Esta revisão atualizada tem agora um total de 22 estudos que randomizaram 76.864 pessoas com doença coronariana para uma intervenção de educação ou um comparador "sem educação". Nesta atualização, incluímos nove novos estudos (8.215 pessoas). A maioria dos estudos incluídos tinha baixo risco de viés na maioria dos domínios. A "dose" de educação variou desde uma sessão presencial de 40 minutos mais uma ligação de acompanhamento de 15 minutos, até uma estadia residencial de quatro semanas mais 11 meses de sessões de acompanhamento. Os participantes dos grupos controle receberam cuidados médicos usuais, consistindo tipicamente de encaminhamento para um cardiologista ambulatorial, médico de atenção primária, ou ambos.

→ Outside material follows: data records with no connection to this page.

Lemma get_turn_other (org : pystr) (obj : pydict) (v : value) (k : pystr) :
  k <> org -> k <> translate org ->
  dict_get k (turn org obj v) = dict_get k obj.
Proof.
  intros H1 H2. unfold ConvKey.turn. destruct (has_hyphen org).
  - rewrite !dict_get_set, (pystr_eqb_neq _ _ H2).
    apply IdFacts.dict_get_del_other. apply pystr_eqb_neq. exact H1.
  - rewrite dict_get_set, (pystr_eqb_neq _ _ H1). reflexivity.
Qed.

Lemma get_turn_here (org : pystr) (obj : pydict) (v : value) :
  dict_get (translate org) (turn org obj v) = Some (utils_conv_key v).
Proof.
  unfold ConvKey.turn. destruct (has_hyphen org) eqn:Hh.
  - rewrite dict_get_set, pystr_eqb_refl. reflexivity.
  - rewrite (translate_plain org Hh), dict_get_set, pystr_eqb_refl.
    reflexivity.
Qed.

(** The values the loop leaves, when no two keys are translated to the
    same key. *)
Lemma loop_values (ks : list pystr) :
  forall obj obj',
    NoDup (map translate ks) ->
    (forall k, In k ks -> dict_has k obj = true) ->
    conv_key_loop utils_conv_key ks obj = Ok obj' ->
    (forall k v, In k ks -> dict_get k obj = Some v ->
                 dict_get (translate k) obj' = Some (utils_conv_key v))
    /\ (forall k', (forall k, In k ks -> k' <> k /\ k' <> translate k) ->
                   dict_get k' obj' = dict_get k' obj).
Proof.
  induction ks as [|org ks IH]; intros obj obj' Hnd Hin E.
  - cbn in E. inversion E; subst. split; [intros k v [] | reflexivity].
  - assert (Ho : dict_has org obj = true) by (apply Hin; left; reflexivity).
    destruct (has_get org obj Ho) as [v0 Hv0].
    rewrite (conv_key_loop_cons org ks obj v0 Hv0) in E.
    assert (Hks : NoDup (org :: ks)) by (apply NoDup_map_inv in Hnd; exact Hnd).
    inversion Hks as [|? ? Hnotin Hks']; subst.
    inversion Hnd as [|? ? Hnt Hnd']; subst.
    assert (Hsep : forall k, In k ks -> k <> org /\ k <> translate org).
    { intros k Hk. split; [intros ->; contradiction|].
      intros Heq. apply Hnt.
      destruct (has_hyphen k) eqn:Hh.
      - pose proof (translate_no_hyphen org) as Hn. rewrite <- Heq in Hn.
        congruence.
      - rewrite <- Heq, <- (translate_plain k Hh). apply in_map. exact Hk. }
    assert (Hin2 : forall k, In k ks -> dict_has k (turn org obj v0) = true).
    { intros k Hk. destruct (Hsep k Hk) as [H1 H2]. unfold dict_has.
      rewrite get_turn_other by assumption. apply (Hin k). right. exact Hk. }
    destruct (IH (turn org obj v0) obj' Hnd' Hin2 E) as [J1 J2].
    split.
    + intros k v [<- | Hk] Hv.
      * rewrite Hv0 in Hv. inversion Hv; subst v0.
        rewrite J2; [apply get_turn_here|].
        intros k Hk. split.
        -- intros Heq. destruct (Hsep k Hk) as [_ H2]. auto.
        -- intros Heq. apply Hnt. rewrite Heq. apply in_map. exact Hk.
      * apply J1; [exact Hk|]. destruct (Hsep k Hk) as [H1 H2].
        rewrite get_turn_other by assumption. exact Hv.
    + intros k' Hk'. rewrite J2.
      * destruct (Hk' org (or_introl eq_refl)) as [H1 H2].
        apply get_turn_other; assumption.
      * intros k Hk. apply Hk'. right. exact Hk.
Qed.

End Loop.

End ConvKeyFacts.

(** X6. [conv_key] on a dict always returns, and the dict it leaves has no
    hyphen in any of its keys: its keys are exactly the keys of the input
    with every hyphen replaced by an underscore. *)
Theorem X6_conv_key_keys (utils_conv_key : value -> value) (d : pydict) :
  Shape.distinct (Shape.keys d) = true ->
  exists d',
    ConvKey.conv_key utils_conv_key (VDict d) = Ok (VDict d')
    /\ (forall k', dict_has k' d' = true -> ConvKey.has_hyphen k' = false)
    /\ (forall k, dict_has k d = true ->
                  dict_has (ConvKey.translate k) d' = true)
    /\ (forall k', dict_has k' d' = true ->
                   exists k, dict_has k d = true /\ k' = ConvKey.translate k).
Proof.
  intros H. apply ConvKeyFacts.distinct_NoDup in H.
  destruct (ConvKeyFacts.loop_keys utils_conv_key (Shape.keys d) d H H)
    as [d' [E [P1 [P2 P3]]]].
  { intros k Hk. apply ConvKeyFacts.has_In. exact Hk. }
  assert (Q : forall k', dict_has k' d' = true ->
                         exists k, dict_has k d = true
                                   /\ k' = ConvKey.translate k).
  { intros k' Hk'. destruct (P1 k' Hk') as [[H1 H2] | [k [H1 H2]]].
    - exfalso. apply H2. apply ConvKeyFacts.has_In. exact H1.
    - exists k. split; [apply ConvKeyFacts.has_In; exact H1 | exact H2]. }
  exists d'. split; [|split; [|split]].
  - unfold ConvKey.conv_key. unfold Shape.keys in E. rewrite E. reflexivity.
  - intros k' Hk'. destruct (Q k' Hk') as [k [_ ->]].
    apply ConvKeyFacts.translate_no_hyphen.
  - intros k Hk. apply P2. apply ConvKeyFacts.has_In. exact Hk.
  - exact Q.
Qed.

Lemma X6_conv_key_keys_witness :
  exists d',
    ConvKey.conv_key (fun v => v)
      (VDict [(py "user-agent", VStr (py "curl")); (py "host", VStr (py "h"))])
    = Ok (VDict d')
    /\ dict_has (py "user_agent") d' = true.
Proof.
  destruct (X6_conv_key_keys (fun v => v)
              [(py "user-agent", VStr (py "curl"));
               (py "host", VStr (py "h"))] eq_refl)
    as [d' [E [_ [P _]]]].
  exists d'. split; [exact E|]. exact (P (py "user-agent") eq_refl).
Defined.

(** X7. When no two keys of the dict become the same key once their
    hyphens are replaced, [conv_key] keeps every entry: the value of a key
    is found under the translated key, as the moved version
    [utils.conv_key] leaves it. *)
Theorem X7_conv_key_values (utils_conv_key : value -> value) (d d' : pydict)
    (k : pystr) (v : value) :
  Shape.distinct (map ConvKey.translate (Shape.keys d)) = true ->
  ConvKey.conv_key utils_conv_key (VDict d) = Ok (VDict d') ->
  dict_get k d = Some v ->
  dict_get (ConvKey.translate k) d' = Some (utils_conv_key v).
Proof.
  intros H E Hv. apply ConvKeyFacts.distinct_NoDup in H.
  unfold ConvKey.conv_key in E.
  destruct (ConvKey.conv_key_loop utils_conv_key (map fst d) d)
    as [x|e] eqn:El; cbn [bind] in E; [|discriminate].
  inversion E; subst x.
  destruct (ConvKeyFacts.loop_values utils_conv_key (Shape.keys d) d d' H)
    as [J1 _].
  - intros k0 Hk0. apply ConvKeyFacts.has_In. exact Hk0.
  - exact El.
  - apply (J1 k v); [|exact Hv].
    apply ConvKeyFacts.has_In. unfold dict_has. rewrite Hv. reflexivity.
Qed.

Lemma X7_conv_key_values_witness :
  dict_get (py "user_agent")
    [(py "host", VStr (py "h")); (py "user_agent", VStr (py "curl"))]
  = Some (VStr (py "curl")).
Proof.
  exact (X7_conv_key_values (fun v => v)
           [(py "user-agent", VStr (py "curl")); (py "host", VStr (py "h"))]
           [(py "host", VStr (py "h")); (py "user_agent", VStr (py "curl"))]
           (py "user-agent") (VStr (py "curl"))
           eq_refl eq_refl eq_refl).
Defined.

(** Two keys that are translated to the same key: the value of the one
    that comes later in the dict replaces the other. *)
Example conv_key_collision :
  ConvKey.conv_key (fun v => v)
    (VDict [(py "a_b", VInt 1); (py "a-b", VInt 2)])
  = Ok (VDict [(py "a_b", VInt 2)]).
Proof. reflexivity. Qed.

(** ** [match_log_with_exclude_patterns] *)

Module MatcherFacts.
Import Exclude.

Section WithStr.

Variable py_str : value -> pystr.

(** The matcher answers [True] or [None], never [False]. *)
Lemma match_patterns_not_false (p : pattern) :
  forall log_dict, match_patterns py_str log_dict p <> Some false.
Proof.
  revert p. fix IH 1. intros [re | items | ] log_dict; try discriminate.
  cbn [match_patterns].
  induction items as [|[key pat] items IHitems]; [discriminate|].
  pose proof (IH pat) as IHpat.
  destruct (dict_get key log_dict) as [v|]; [|exact IHitems].
  destruct pat as [re | sub | ].
  - destruct v;
      try (destruct (re (py_str _)); [discriminate | exact IHitems]).
    exact IHitems.
  - destruct v; try exact IHitems. apply IHpat.
  - destruct v; exact IHitems.
Qed.

Lemma match_patterns_cons (key : pystr) (pat : pattern)
    (items : list (pystr * pattern)) (log_dict : pydict) :
  match_patterns py_str log_dict (PDict ((key, pat) :: items))
  = match dict_get key log_dict with
    | Some v =>
        match pat, v with
        | PDict _, VDict sub => match_patterns py_str sub pat
        | PRegex re, VList _ => match_patterns py_str log_dict (PDict items)
        | PRegex re, _ =>
            if re (py_str v) then Some true
            else match_patterns py_str log_dict (PDict items)
        | _, _ => match_patterns py_str log_dict (PDict items)
        end
    | None => match_patterns py_str log_dict (PDict items)
    end.
Proof. reflexivity. Qed.

Abbreviation hit := (Shape.leaf_hit py_str).

Lemma hit_cons (log_dict : pydict) (kp : pystr * pattern)
    (items : list (pystr * pattern)) :
  hit log_dict items -> hit log_dict (kp :: items).
Proof.
  intros [k [re [v [H1 H2]]]]. exists k, re, v.
  split; [right; exact H1 | exact H2].
Qed.

Lemma flat_complete (log_dict : pydict) (items : list (pystr * pattern)) :
  Shape.flat_patterns items = true ->
  match_patterns py_str log_dict (PDict items) = Some true
  <-> hit log_dict items.
Proof.
  induction items as [|[key pat] items IH]; intros Hflat.
  - split; [discriminate | intros [k [re [v [[] _]]]]].
  - cbn [Shape.flat_patterns forallb snd] in Hflat.
    apply andb_true_iff in Hflat. destruct Hflat as [Hpat Hitems].
    specialize (IH Hitems). rewrite match_patterns_cons.
    assert (Hrest :
              (forall re v, pat = PRegex re ->
                            dict_get key log_dict = Some v ->
                            (forall l, v <> VList l) ->
                            re (py_str v) = false) ->
              match_patterns py_str log_dict (PDict items) = Some true
              <-> hit log_dict ((key, pat) :: items)).
    { intros Hmiss. rewrite IH. split; [apply hit_cons|].
      intros [k [re [v [[Hin | Hin] [H1 [H2 H3]]]]]].
      - inversion Hin; subst.
        rewrite (Hmiss re v eq_refl H1 H2) in H3. discriminate.
      - exists k, re, v. auto. }
    destruct pat as [re | sub | ]; [| discriminate |].
    + destruct (dict_get key log_dict) as [v|] eqn:Hget;
        [|apply Hrest; discriminate].
      assert (Hcase :
                (forall l, v <> VList l) ->
                (if re (py_str v) then Some true
                 else match_patterns py_str log_dict (PDict items))
                = Some true
                <-> hit log_dict ((key, PRegex re) :: items)).
      { intros Hnl. destruct (re (py_str v)) eqn:Hre.
        - split; [|reflexivity]. intros _. exists key, re, v.
          split; [left; reflexivity | auto].
        - apply Hrest. intros re0 v0 E0 E1 _.
          inversion E0; inversion E1; subst. exact Hre. }
      destruct v; try (apply Hcase; discriminate).
      apply Hrest. intros re0 v0 _ E1 Hnl. inversion E1; subst.
      exfalso. apply (Hnl l). reflexivity.
    + destruct (dict_get key log_dict) as [[]|]; apply Hrest; discriminate.
Qed.

End WithStr.

End MatcherFacts.

(** X8. [match_log_with_exclude_patterns] never answers [False], and it
    answers [True] only when some leaf pattern, reached through keys that
    the record has too, matches the string form of the record's value: a
    record that no pattern matches is never excluded. *)
Theorem X8_matcher_sound (py_str : value -> pystr) (log_dict : pydict)
    (log_patterns : list (pystr * Exclude.pattern)) :
  Exclude.match_log_with_exclude_patterns py_str log_dict log_patterns
  <> Some false
  /\ (Exclude.match_log_with_exclude_patterns py_str log_dict log_patterns
      = Some true ->
      Exclude.spec_match py_str log_dict (Exclude.PDict log_patterns) = true).
Proof.
  split.
  - apply MatcherFacts.match_patterns_not_false.
  - apply ExcludeFacts.match_patterns_sound.
Qed.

Não encontramos diferença entre os grupos para mortalidade total: 13 estudos, 10.075 participantes; 189/5187 (3,6%) versus 222/4888 (4,6%), razão de risco (RR) usando o modelo de efeitos aleatórios 0,80, IC 95% 0,60 a 1,05, evidência de qualidade moderada. Poucos estudos relataram as causas específicas de mortalidade. Portanto não pudemos apresentar os resultados separados para mortalidade cardiovascular ou mortalidade não cardiovascular. Não houve evidência de diferença entre os grupos sobre infarto do miocárdio (IM) fatal e/ou não fatal: 2 estudos, 209 participantes, 7/107 (6,5%) versus 12/102 (11,8%), RR com modelo de efeitos aleatórios 0,63, IC 95% 0,26 a 1,48, evidência de qualidade muito baixa. Porém existe alguma evidência de que a educação está associada à redução de eventos cardiovasculares fatais e/ou não fatais: 2 estudos, 310 participantes, 21/152 (13,8%) versus 61/158 (38,6%); RR de efeitos aleatórios 0,36, IC 95% 0,23 a 0,56, evidência de baixa qualidade. Não há evidência de diferença entre os grupos sobre a taxa geral de revascularização: 3 estudos, 456 participantes, 5/228 (2,2%) versus 8/228 (3,5%), RR de efeitos aleatórios 0,58, IC 95% 0,19 a 1,71, evidência de qualidade muito baixa. Também não houve diferença na taxa de hospitalização: 5 estudos, 14.849 participantes, 656/10.048 (6,5%) versus 381/4801 (7,9%), RR de efeitos aleatórios 0,93, IC 95% 0,71 a 1,21, evidência de qualidade muito baixa. Não houve evidência de diferença entre os grupos para abandono por todas as causas: 17 estudos, 10.972 participantes, 525/5632 (9,3%) versus 493/5340 (9,2%), RR de efeitos aleatórios 1,04, IC 95% 0,88 a 1,22, evidência de baixa qualidade. Embora alguns escores do domínio da qualidade de vida relacionada à saúde fossem mais elevados no grupo com educação, não houve evidência consistente de superioridade em todos os domínios.